Was ich antworte, wenn du mir sagst, dass du mich gerne wiedersehen möchtest:

„Du musst wissen, mit mir (oder genauer gesagt: mit meinem Kopf) stimmt etwas nicht. Es gibt vernünftige Tage, an denen kann ich fröhlich sein. Oder wütend oder traurig. In normalen Ausmaßen. Wie heute. Ich kann lächeln und lachen und nachdenklich sein.
Und dann gibt es Tage, an denen ich nicht aufstehen kann. Die Sinnlosigkeit meines Lebens fesselt mich in mein Bett, ich bin wach und will nur schlafen.
Es gibt Tage, die ich weinend verbringe. An denen ich nicht nur nah am Wasser gebaut bin, sondern mitten im Wasser stehe. An denen eine normale Frage, was ich trinken möchte, eine Sinnkrise (und noch mehr Tränen) hervorruft, weil ich doch nicht weiß, was ich überhaupt jemals möchte. Außer für immer zu schlafen. Und ausgerechnet dann hält mich mein Kopf die ganze Nacht wach.
Es gibt Tage, da presst sich das Gewicht der ganzen Welt auf meine Brust bis ich das Gefühl habe zu ersticken. Doch ich tue es nicht. Stattdessen wird jeder Atemzug zur Qual und niemand kann mir helfen.
Du wirst versuchen wollen mir zu helfen, doch du kannst es nicht. Und mit jedem Satz, den du sagst, werde ich mich noch unverstandener und noch hilfloser fühlen.
Und sag jetzt nicht, das ist dir egal. Weil es dir nicht egal sein wird. Falls ich dir irgendetwas bedeute. Du wirst mit mir leiden und ich werde mich deswegen noch schrecklicher fühlen. Und das alles kann und wird unser Ruin sein.
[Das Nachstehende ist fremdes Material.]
(* ===== verification/AgentSessionProps.v ===== *)
(** * What a session's journal restores

    A session that is dumped, at any point of its life, and loaded again is the session it was:
    the same guest, paused at the same call, with the same tool calls spent; after its worker
    died, the session as of the last run that ended well, with what the lost run spent. *)

From S2P Require Import Prelude Utf8 PyVal PyStr Journal JournalValue AgentSession.

Section Life.
Context `{TextForms} {G : Type} `{Guest G} (digest : list pyval -> list Z) (cfg : config) (sid : Z) (g0 : G).
Implicit Types (s c : session G).

(** Data as Python has it. *)
Definition answerable (v : option pyval) : bool := match v with Some v => well_built v | None => true end.
(** What a tool of a [run] may end with: anything but data that is encoded and does not decode
    (see [unjournaled_answer_breaks]). *)
Definition tool_answers (r : tool_result) : bool :=
  match r with
  | Returned v => well_built v && match _encode false cfg.(room) v with Ok enc => is_ok (_decode enc) | Err _ => true end
  | Raised e => is_exception e
  end.

(** The last state at rest with its worker alive. *)
Definition settle (c s : session G) : session G :=
  if negb s.(dead) && match s.(paused) with None => true | Some _ => false end then s else c.

(** The states [s] a session passes through, with the last one at rest, [c]. *)
Inductive life : session G -> session G -> Prop :=
| life_new : life (new_session sid g0) (new_session sid g0)
| life_start c s code f s' st : life c s ->
    _start digest cfg code f s = Ok (s', st) -> life (settle c s') s'
| life_resume c s step v e f s' st : life c s -> answerable v = true -> s.(paused) = Some step ->
    _resume digest cfg step v e f s = Ok (s', st) -> life (settle c s') s'
| life_inline c s call r f s' st : life c s -> tool_answers r = true ->
    s.(closed) = false -> s.(paused) = Some call -> _inline_call digest cfg call r f s = (s', st) -> life (settle c s') s'
| life_stop c s call g n cls message error_type : life c s ->
    s.(closed) = false -> s.(paused) = Some call -> life c (_stop_run digest cfg g n cls message error_type s)
| life_interrupt c s code g n : life c s -> s.(closed) = false ->
    match code with Some _ => s.(paused) = None | None => s.(paused) <> None end -> life c (interrupt cfg code g n s)
| life_lost c s n reason : life c s -> s.(closed) = false -> s.(paused) = None ->
    0 <= n <= _MAX_LOST_CALLS -> _SAFE_ERROR_NAME reason = true ->
    life (settle c (_replay_lost cfg n reason s)) (_replay_lost cfg n reason s)
| life_close c s : life c s -> life c (close s).
End Life.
Das also sollte dir klar sein, wen du sagst, dass du mich wiedersehen möchtest.“

Von Wasserfällen

Waterfall

Nie wieder Wasserfälle auf meinen Wangen,
schwöre ich mir,
noch während sich eine Pfütze
auf meinen Knien bildet,
zwischen den Flecken aus Wimperntusche,
die an Flügel von Vögeln erinnern,
die jeden Herbst in den Süden ziehen.
Zumindest sie können der Dunkelheit entfliehen,
ich hingegen behelfe mir
mit der Suche nach Polarlichtern,
mit Kerzen in jedem Fenster
und mit stets griffbereiten Streichholzschachteln.
Die trage ich sowieso immer bei mir,
für den Fall, dass ich all diese Brücken
doch endlich anzünden möchte kann.
Bisher jedoch war noch jedes Streichholz
in einem Wasserfall ertrunken.

Klaustrophobiehimmel

Klaustrophobiehimmel

Wir sitzen auf dem Dach, über den Dächern, und versuchen keinen Drahtseil- und keinen Balanceakt daraus zu machen. Unter uns das scheinbar geordnete Labyrinth der Straßen erleuchtet von Laternen, die uns nicht erleuchten konnten. Denen wir nicht folgen konnten, denn jede Straße war eine Einbahnstraße und wir waren Geisterfahrer, die nur in Sackgassen landeten. Ich halte die Hände auf, als würde ich auf etwas warten, ein Stück Brot, ein Stück Zucker, ein Stück Peitsche. Ein Stück Brot, ein Stück Zirkus. Panem et circenses. Doch noch immer war es kein Drahtseilakt und kein Trapezkunstwerk. Stattdessen schenkst du mir Wein ein, roten und reinen. Und alles was ich tun will ist meine Hände auf meine Ohren zu pressen, wie ich es als Kind schon immer getan hatte. Schon damals lernte ich zu balancieren ohne die Arme auszustrecken. Schon damals hatte ich beide Hände auf die Ohren gepresst. Weil diese Welt und diese Stadt und diese Menschen zu viele Wahrheiten bereithalten, die ich nicht aushalte. Der Wein schmeckt nach Blut und ich frage mich, ob wohl Wein von weinen kommt oder andersherum und ob ich es wohl in Blut umbenennen könnte, dieses Getränk. Ein neues Wort in meinem ‚Dictionary of felicitas-invented words‘. Noch ein Wort: Klaustrophobiehimmel. Das ist der Himmel im Moment. Diese Wolkendecke, die behauptet pink zu werden, weil schon wieder ein neuer Morgen dämmert. Mir dämmert noch so einiges mehr. Erstens: Ich hasse Wein. Zweitens: Ich hasse die Wahrheit. Drittens: Ich hasse pink. Und damit all die Erinnerungen an all die Nächte oder Morgen oder was auch immer diese Momente waren auf all diesen Dächern.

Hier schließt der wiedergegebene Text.